Fin dal 24 agosto 2016, giorno della prima scossa, gli ultras della Nord si sono adoperati per istituire nella loro sede un punto di raccolta di beni di prima necessità e per due giorni si sono recati personalmente nelle zone colpite dal sisma per portare soccorso nella fase di emergenza. In poche ore tantissime persone si sono mobilitate per offrire il loro sostegno e un contributo in generi alimentari. Oltre alla raccolta di beni che proseguiva senza sosta, è stata intrapresa una raccolta fondi,  in collaborazione con l’Associazione Noi Samb, presso dei gazebo allestiti in centro e fuori lo stadio durante le partite casalinghe.

Gli ultras con il vice sindaco di Arquata Michele Franchi

Il giorno dei funerali di Stato delle vittime del terremoto, dopo aver presenziato con una delegazione insieme ad altre tifoserie, è stato fornito un aiuto all’interno di un centro di smistamento dei beni nei pressi di Paggese. In seguito gli ultras, divisi in diverse squadre, hanno provveduto a montare tende in diverse frazioni di Acquasanta Terme.

Al termine della fase di emergenza, è stato fornito aiuto costante ai terremotati collocati a San Benedetto, portando loro spese di viveri e igiene personale direttamente negli alberghi e nelle residenze private. L’aiuto offerto non è stato solo di natura economica o alimentare. “Era importante – dicono i tifosi della Samb – mostrare vicinanza a famiglie che vivevano tra lo sconforto e la paura per il futuro”.

A fine ottobre, dopo le nuove scosse, i gruppi della Nord si sono recati un paio di volte a Pieve Torina (Macerata) fornendo un concreto aiuto al campo base allestito dalla Protezione Civile.  La raccolta fondi, portata avanti insieme all’Associazione Noi Samb, è stata incrementata tramite due iniziative: la vendita di maglie e l’organizzazione della coreografia con bandierine rossoblu in occasione di Samb-Venezia.

La Curva Nord Massimo Cioffi, inoltre, ha partecipato con una donazione di 2000 euro al progetto “Ultras d’Italia per Amatrice”, che prevedeva la realizzazione di impianti sportivi polivalenti nella cittadina laziale: dopo un lungo lavoro, rallentato dalla burocrazia, le strutture sono in procinto di essere ultimate con inaugurazione prevista a settembre.

Giunti alla conclusione del campionato 2016-2017, i gruppi della Nord e l’Associazione Noi Samb hanno stabilito i progetti da intraprendere con la somma raccolta, con l’intenzione di favorire soprattutto la ripresa della normale attività quotidiana tramite interventi concreti che riguardassero i circoli ricreativi, le aree verdi e lo sport.

Come primo atto sono stati donati 1.000 euro di buoni benzina alla scuola calcio di Arquata, i cui piccoli giocatori erano costretti a lunghi viaggi per allenarsi.
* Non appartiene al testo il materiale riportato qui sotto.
(* ===== verification/RaftNode.v ===== *)
(** * The Raft node

    A translation of [raft/node.go], function by function.  The mutable [*Node]
    is the state of the monad [M]; [panic] calls and the capacity check of [send]
    are [Panicked] outcomes; the stable store is any instance of [StableStore],
    and a failing store operation drives the node into fail-stop exactly as
    [failStorageWith] does.

    [for index := a; index <= b; index++] loops run over [seqZ a (b - a + 1)],
    which is the sequence of values [index] takes as long as [b] is not the
    largest [uint64] (there the Go loop would not terminate). *)

From S2P Require Import Prelude RaftTypes Quorum.

Definition outboundCapacity : Z := 4096.

(** The panics of the package. *)
Inductive Panic :=
| PanicDuplicateID      (* "raft: duplicate node ID" *)
| PanicNodeID           (* "raft: node IDs must be in 1..64" *)
| PanicLogIndex         (* "raft: log index out of range" *)
| PanicOutbound.        (* "raft outbound capacity exceeded" *)

Section node.
Context {S : Type} `{!StableStore S}.

Record Node := mkNode {
  n_ID : Z;
  n_Peers : list Z;
  n_State : State;
  n_Term : Z;
  n_VotedFor : Z;
  n_Leader : Z;
  n_Log : list Entry;
  n_BaseIndex : Z;
  n_BaseTerm : Z;
  n_Commit : Z;
  n_Applied : Z;
  n_timeout : Z;
  n_elapsed : Z;
  n_voteMask : Z;
  n_preVoteMask : Z;
  n_preVoteTerm : Z;
  n_next : gmap Z Z;
  n_match : gmap Z Z;
  n_outbound : list Message;
  n_store : S;
  n_Faulted : bool;
  n_storageErr : option error;
  n_readContext : Z;
  n_readAckMask : Z;
  n_readIndex : Z;
  n_readReady : bool;
  n_snapshot : Snapshot;
  n_votersOld : Z;
  n_votersNew : Z;
  n_pendingConfig : Z
}.

#[export] Instance eta_Node : Eta Node := fun n =>
  mkNode (n_ID n) (n_Peers n) (n_State n) (n_Term n) (n_VotedFor n) (n_Leader n)
    (n_Log n) (n_BaseIndex n) (n_BaseTerm n) (n_Commit n) (n_Applied n)
    (n_timeout n) (n_elapsed n) (n_voteMask n) (n_preVoteMask n) (n_preVoteTerm n)
    (n_next n) (n_match n) (n_outbound n) (n_store n) (n_Faulted n)
    (n_storageErr n) (n_readContext n) (n_readAckMask n) (n_readIndex n)
    (n_readReady n) (n_snapshot n) (n_votersOld n) (n_votersNew n)
    (n_pendingConfig n).

Abbreviation MN := (M Node Panic).

(** Reading a missing key of a Go [map[uint32]uint64] yields zero. *)
Definition mapGet (m : gmap Z Z) (k : Z) : Z := default 0 (m !! k).

(** [nodeBit] inside the node's code. *)
Definition bitOf (id : Z) : MN Z :=
  match nodeBit id with Some b => mret b | None => panic PanicNodeID end.

(** ** Construction *)

(** The duplicate check of [NewNodeWithStore]; returns the voter mask. *)
Fixpoint newNode_voters (seen : Z) (peers : list Z) : Panic + Z :=
  match peers with
  | [] => inr seen
  | peer :: peers =>
      match nodeBit peer with
      | None => inl PanicNodeID
      | Some bit =>
          if negb (Z.land seen bit =? 0) then inl PanicDuplicateID
          else newNode_voters (Z.lor seen bit) peers
      end
  end.

Definition NewNodeWithStore (id : Z) (peers : list Z) (electionTimeout : Z) (store : S)
  : Panic + Node :=
  match nodeBit id with
  | None => inl PanicNodeID
  | Some seen =>
      match newNode_voters seen peers with
      | inl p => inl p
      | inr voters =>
          inr (mkNode id peers Follower 0 0 0 [zeroEntry] 0 0 0 0 electionTimeout 0
                 0 0 0 ∅ ∅ [] store false None 0 0 0 false zeroSnapshot voters 0 0)
      end
  end.

(** ** Log access *)

Definition lastIndex (n : Node) : Z := w64 (n_BaseIndex n + len (n_Log n) - 1).

Definition offset (n : Node) (index : Z) : option Z :=
  if (index <? n_BaseIndex n) || (lastIndex n <? index) then None
  else Some (w64 (index - n_BaseIndex n)).

Definition logAt (n : Node) (off : Z) : Entry :=
  default zeroEntry (n_Log n !! Z.to_nat off).

Definition EntryAt (n : Node) (index : Z) : option Entry :=
  match offset n index with None => None | Some off => Some (logAt n off) end.

Definition termAt (n : Node) (index : Z) : option Z :=
  match offset n index with None => None | Some off => Some (e_Term (logAt n off)) end.

Definition termAtMust (index : Z) : MN Z :=
  n ← get;
  match termAt n index with Some t => mret t | None => panic PanicLogIndex end.

Definition entryAt (index : Z) : MN Entry :=
  n ← get;
  match offset n index with Some off => mret (logAt n off) | None => panic PanicLogIndex end.

(** [VoterMasks]. *)
Definition VoterMasks (n : Node) : Z * Z := (n_votersOld n, n_votersNew n).

(** ** Fail-stop *)

Definition failStorage : MN () :=
  modify (fun n => n
    <| n_storageErr := match n_storageErr n with None => Some ErrStorage | e => e end |>
    <| n_Faulted := true |> <| n_State := Follower |> <| n_Leader := 0 |>
    <| n_outbound := [] |>).

Definition failStorageWith (err : error) : MN () :=
  modify (fun n => n <| n_storageErr := Some err |>) ;; failStorage.

(** A call of a store method: the store keeps whatever state the method left. *)
Definition storeOp (op : S -> S * option error) : MN (option error) :=
  fun n => let '(s, err) := op (n_store n) in Done err (n <| n_store := s |>).

Definition persistHardState (h : HardState) : MN bool :=
  err ← storeOp (SaveHardState h);
  match err with
  | Some err => failStorageWith err ;; mret false
  | None => mret true
  end.

(** ** Messages *)

Definition send (m : Message) : MN () :=
  n ← get;
  if len (n_outbound n) =? outboundCapacity then panic PanicOutbound
  else modify (fun n => n <| n_outbound := n_outbound n ++ [m] |>).

Definition Drain (dst : list Message) : MN (list Message) :=
  n ← get;
  modify (fun n => n <| n_outbound := [] |>) ;;
  mret (dst ++ n_outbound n).

(** ** Configurations *)

(** The configuration in force: the committed one, overridden by the last joint
    entry of the uncommitted suffix. *)
Definition effectiveVoters : MN (Z * Z) :=
  n ← get;
  let first := Z.max (w64 (n_Commit n + 1)) (w64 (n_BaseIndex n + 1)) in
  foldM (fun '(o, w) index =>
      entry ← entryAt index;
      mret (if e_Kind entry =? EntryJointConfig
            then (e_OldVoters entry, e_NewVoters entry) else (o, w)))
    (n_votersOld n, n_votersNew n) (seqZ first (lastIndex n - first + 1)).

Definition quorumMask (mask : Z) : MN bool :=
  '(oldVoters, newVoters) ← effectiveVoters;
  mret (quorum oldVoters newVoters mask).

Definition isVoter (id : Z) : MN bool :=
  '(oldVoters, newVoters) ← effectiveVoters;
  bit ← bitOf id;
  mret (negb (Z.land (Z.lor oldVoters newVoters) bit =? 0)).

Definition canCommitIndex (index acked : Z) : MN bool :=
  n ← get;
  let first := w64 (n_Commit n + 1) in
  '(oldVoters, newVoters) ← foldM (fun '(o, w) pending =>
      entry ← entryAt pending;
      mret (if e_Kind entry =? EntryJointConfig
            then (e_OldVoters entry, e_NewVoters entry) else (o, w)))
    (n_votersOld n, n_votersNew n) (seqZ first (index - first + 1));
  mret (quorum oldVoters newVoters acked).

Definition ensurePeers (mask : Z) : MN () :=
  forM_ (seqZ 1 64) (fun id =>
    n ← get;
    bit ← bitOf id;
    if (id =? n_ID n) || (Z.land mask bit =? 0) then mret ()
    else if existsb (Z.eqb id) (n_Peers n) then mret ()
    else modify (fun n => n
      <| n_Peers := n_Peers n ++ [id] |>
      <| n_next := <[id := w64 (lastIndex n + 1)]> (n_next n) |>
      <| n_match := <[id := 0]> (n_match n) |>)).

Definition applyCommittedConfigurations (first last : Z) : MN () :=
  n ← get;
  let first := if first <=? n_BaseIndex n then w64 (n_BaseIndex n + 1) else first in
  forM_ (seqZ first (last - first + 1)) (fun index =>
    entry ← entryAt index;
    (if e_Kind entry =? EntryJointConfig then
       modify (fun n => n <| n_votersOld := e_OldVoters entry |>
                          <| n_votersNew := e_NewVoters entry |>) ;;
       ensurePeers (Z.lor (e_OldVoters entry) (e_NewVoters entry))
     else if e_Kind entry =? EntryFinalConfig then
       modify (fun n => n <| n_votersOld := e_OldVoters entry |> <| n_votersNew := 0 |>) ;;
       n ← get;
       v ← isVoter (n_ID n);
       (if v : bool then mret () else
          modify (fun n => n <| n_State := Follower |> <| n_Leader := 0 |>
                             <| n_readReady := false |>))
     else mret ()) ;;
    n ← get;
    if index =? n_pendingConfig n then modify (fun n => n <| n_pendingConfig := 0 |>)
    else mret ()).

(** The loop of [restoreConfigurationState]; [None] is its [return false]. *)
Fixpoint restoreConfigurationState_loop (indexes : list Z) (oldVoters newVoters pending : Z)
  : MN (option (Z * Z * Z)) :=
  match indexes with
  | [] => mret (Some (oldVoters, newVoters, pending))
  | index :: indexes =>
      entry ← entryAt index;
      n ← get;
      let next : option (Z * Z * Z) :=
        if e_Kind entry =? EntryNormal then
          if negb (e_OldVoters entry =? 0) || negb (e_NewVoters entry =? 0) then None
          else Some (oldVoters, newVoters, pending)
        else if e_Kind entry =? EntryNoop then
          if negb (e_Command entry =? 0) || negb (e_OldVoters entry =? 0) ||
             negb (e_NewVoters entry =? 0) || negb (e_Operation entry =? CommandLegacy)
          then None else Some (oldVoters, newVoters, pending)
        else if e_Kind entry =? EntryJointConfig then
          if negb (pending =? 0) || negb (newVoters =? 0) ||
             negb (e_OldVoters entry =? oldVoters) ||
             (e_OldVoters entry =? 0) || (e_NewVoters entry =? 0) then None
          else if index <=? n_Commit n then Some (e_OldVoters entry, e_NewVoters entry, pending)
          else Some (oldVoters, newVoters, index)
        else if e_Kind entry =? EntryFinalConfig then
          if negb (pending =? 0) || (newVoters =? 0) ||
             negb (e_OldVoters entry =? newVoters) || negb (e_NewVoters entry =? 0) then None
          else if index <=? n_Commit n then Some (e_OldVoters entry, 0, pending)
          else Some (oldVoters, newVoters, index)
        else None in
      match next with
      | None => mret None
      | Some (o, w, p) =>
          ensurePeers (Z.lor (e_OldVoters entry) (e_NewVoters entry)) ;;
          restoreConfigurationState_loop indexes o w p
      end
  end.

Definition restoreConfigurationState : MN bool :=
  n ← get;
  let first := w64 (n_BaseIndex n + 1) in
  r ← restoreConfigurationState_loop (seqZ first (lastIndex n - first + 1))
        (n_votersOld n) (n_votersNew n) 0;
  match r with
  | None => mret false
  | Some (o, w, p) =>
      modify (fun n => n <| n_votersOld := o |> <| n_votersNew := w |> <| n_pendingConfig := p |>) ;;
      mret true
  end.

Definition rebuildPendingConfig : MN () :=
  modify (fun n => n <| n_pendingConfig := 0 |>) ;;
  n ← get;
  let first := Z.max (w64 (n_Commit n + 1)) (w64 (n_BaseIndex n + 1)) in
  forM_ (seqZ first (lastIndex n - first + 1)) (fun index =>
    entry ← entryAt index;
    if (e_Kind entry =? EntryJointConfig) || (e_Kind entry =? EntryFinalConfig) then
      modify (fun n => n <| n_pendingConfig := index |>) ;;
      ensurePeers (Z.lor (e_OldVoters entry) (e_NewVoters entry))
    else mret ()).

(** ** Replication *)

Definition appendToContext (p context : Z) : MN () :=
  n ← get;
  if mapGet (n_next n) p <=? n_BaseIndex n then
    send (newMessage MsgInstallSnapshot (n_ID n) p (n_Term n)
      <| m_SnapshotIndex := s_LastIndex (n_snapshot n) |>
      <| m_SnapshotTerm := s_LastTerm (n_snapshot n) |>
      <| m_Snapshot := s_State (n_snapshot n) |>
      <| m_SnapshotOld := s_OldVoters (n_snapshot n) |>
      <| m_SnapshotNew := s_NewVoters (n_snapshot n) |>)
  else
    next ← (if w64 (lastIndex n + 1) <? mapGet (n_next n) p then
              modify (fun n => n <| n_next := <[p := w64 (lastIndex n + 1)]> (n_next n) |>) ;;
              mret (w64 (lastIndex n + 1))
            else mret (mapGet (n_next n) p));
    let next := if next =? 0 then 1 else next in
    let prev := w64 (next - 1) in
    prevTerm ← termAtMust prev;
    let m := newMessage MsgAppend (n_ID n) p (n_Term n)
      <| m_LogIndex := prev |> <| m_LogTerm := prevTerm |>
      <| m_Commit := n_Commit n |> <| m_Context := context |> in
    if next <? w64 (lastIndex n + 1) then
      entry ← entryAt next;
      send (m <| m_Entry := entry |> <| m_HasEntry := true |>)
    else send m.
Nella frazione di Faete (Arquata) è stata riqualificata l’area verde antistante la chiesa della Madonna della Neve, luogo di ristoro prediletto da residenti e vacanzieri, con l’installazione di una struttura per il barbecue, il rifacimento della staccionata e la riparazione della conduttura di una fontanella poco distante.
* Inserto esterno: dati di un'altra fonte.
(* ===== verification/RaftInv.v ===== *)
(** * Node invariant and operation specifications

    The well-formedness invariant of a Raft node, and for every operation of
    [RaftNode] a specification in total-correctness style: from a well-formed
    node the operation returns (it does not panic) and the result differs from
    the initial node exactly as stated. *)

From S2P Require Import Prelude RaftTypes Quorum RaftNode.

Section inv_defs.
Context {S : Type} `{!StableStore S}.
Implicit Types n : Node S.

(** ** Invariant *)

(** The log slice is never empty (its first element is the compacted base) and
    the index after the last one is still a [uint64]. *)
Definition wf_log n : Prop :=
  n_Log n <> [] /\ 0 <= n_BaseIndex n /\ n_BaseIndex n + len (n_Log n) <= maxu64.

(** The order [checkIndexSanity] and [CheckSafety] require of the indexes. *)
Definition wf_index n : Prop :=
  n_BaseIndex n <= n_Applied n /\ n_Applied n <= n_Commit n /\
  n_Commit n <= n_BaseIndex n + len (n_Log n) - 1.

Definition valid_id (id : Z) : Prop := 1 <= id <= 64.

Definition wf_peers n : Prop :=
  valid_id (n_ID n) /\ Forall valid_id (n_Peers n) /\ NoDup (n_ID n :: n_Peers n).

(** Voter masks hold [uint64] values, in the node and in its log. *)
Definition wf_voters n : Prop :=
  0 <= n_votersOld n /\ 0 <= n_votersNew n /\
  Forall (fun e => 0 <= e_OldVoters e /\ 0 <= e_NewVoters e) (n_Log n).
Lemma wf_compact n index state s :
  wf n -> n_BaseIndex n < index <= n_Applied n ->
  wf (compactUpd n index state s) /\ top (compactUpd n index state s) = top n /\
  (forall i, index <= i -> EntryAt (compactUpd n index state s) i = EntryAt n i).
Proof.
  intros (Hl & Hx & Hp & (Hvo & Hvn & Hvl)) Hi. pose proof Hl as (_ & Hb & Hm).
  set (n' := compactUpd n index state s).
  assert (len (n_Log n') = top n - index) as E.
  { unfold n', compactUpd, len, top in *. nsimp. rewrite length_drop. idx. }
  assert (wf_log n') as Hl'.
  { split; [|split; [unfold n', compactUpd; nsimp; lia|rewrite E; unfold n', compactUpd; idx]].
    intros E0. rewrite E0 in E. cbn in E. idx. }
  split; [|split].
  - split; [done|]. split; [unfold wf_index; rewrite E; unfold n', compactUpd; idx|].
    split; [done|]. split; [done|]. split; [done|]. by apply Forall_drop.
  - unfold top. rewrite E. unfold n', compactUpd. idx.
  - intros i Hii. rewrite !EntryAt_wf by done. unfold n', compactUpd. nsimp.
    rewrite !decide_True by lia. rewrite lookup_drop. f_equal. lia.
Qed.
Nella frazione di Spelonga le operazioni hanno riguardato un circolo ricreativo, mediante il rifacimento del travertino e della ringhiera di un muretto e sistemando la tettoia del circolo stesso. In tutti questi lavori, è stato preferito l’impiego di maestranze e ditte locali così da dare un ulteriore aiuto e partecipare alla ripresa dell’economia locale.
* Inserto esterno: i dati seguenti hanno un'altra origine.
(** Among the operations [l] is a confirmation of [ctx] by [id], in a term between
    [first] and [last]. *)
Definition answered (ctx first last id : Z) (l : list operation) : Prop :=
  exists m, OpStep m ∈ l /\ m_Type m = MsgAppendResponse /\ m_From m = id /\ m_Context m = ctx /\
    m_Reject m = false /\ first <= m_Term m <= last.

Definition backed (ctx first last self mask : Z) (l : list operation) : Prop :=
  forall id, valid_id id -> Z.testbit mask (id - 1) = true -> id = self \/ answered ctx first last id l.

(** Somewhere in the run [l] from [n] to [n'] the commit index was [i], and the next
    operation completed a quorum. *)
Definition opened n ctx (l : list operation) n' (i : Z) : Prop :=
  exists l1 o l2 n1 mask, l = l1 ++ o :: l2 /\ steps n l1 n1 /\ steps n1 (o :: l2) n' /\ i = n_Commit n1 /\
    quorumOf n1 mask = true /\ backed ctx (n_Term n) (n_Term n') (n_ID n) mask (l1 ++ [o]).

(** The round [ctx] of [n] after the operations [l]. *)
Record round n ctx (l : list operation) n' : Prop := {
  rn_steps : steps n l n';
  rn_mask : n_readContext n' = ctx -> backed ctx (n_Term n) (n_Term n') (n_ID n) (n_readAckMask n') l;
  rn_ready : n_readContext n' = ctx -> n_readReady n' = true -> opened n ctx l n' (n_readIndex n')
}.

Lemma answered_mono ctx first last last' id l l' :
  answered ctx first last id l -> last <= last' -> l ⊆ l' -> answered ctx first last' id l'.
Proof. intros (m & H1 & H2 & H3 & H4 & H5 & H6) Hl Hs. exists m. split_and!; auto; lia. Qed.

Lemma backed_mono ctx first last last' self mask l l' :
  backed ctx first last self mask l -> last <= last' -> l ⊆ l' -> backed ctx first last' self mask l'.
Proof. intros H Hl Hs id Hid Hb. destruct (H id Hid Hb); [by left|right]. by eapply answered_mono. Qed.

Lemma opened_step n ctx l n' o r n'' i :
  opened n ctx l n' i -> admissible n' o -> perform o n' = Done r n'' -> n_Term n' <= n_Term n'' ->
  opened n ctx (l ++ [o]) n'' i.
Proof.
  intros (l1 & o1 & l2 & n1 & mask & -> & H1 & H2 & Hi & Hq & Hb) Ha E Ht.
  exists l1, o1, (l2 ++ [o]), n1, mask. rewrite <- app_assoc. split_and!; try done.
  - rewrite app_comm_cons. eapply steps_app; [exact H2|]. eapply steps_cons; [done..|constructor].
  - by eapply backed_mono.
Qed.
Per tutto questo, i gruppi della Curva Nord Massimo Cioffi e l’Associazione Noi Samb intendono ringraziare le tifoserie gemellate e amiche che hanno contribuito alla raccolta, gli ultras del “Vittoria”, che hanno destinato i beni da loro raccolti. E poi i calciatori del Parma che, saputo del banchetto di raccolta fuori dalla Curva Nord,  hanno voluto partecipare con una donazione, il caffè Mentana per il contributo offerto, i fratelli Pietro e Roberto Bassi che hanno destinato a questa causa il ricavo di un match di pugilato di Roberto.

I ringraziamenti, infine, vanno a tutte le persone che in un modo o nell’altro, secondo la propria disponibilità, hanno contribuito alla realizzazione di questi progetti. I tifosi rossoblu, ancora una volta, non si sono tirati indietro nel momento del bisogno, mettendosi al fianco delle popolazioni colpite dal terremoto.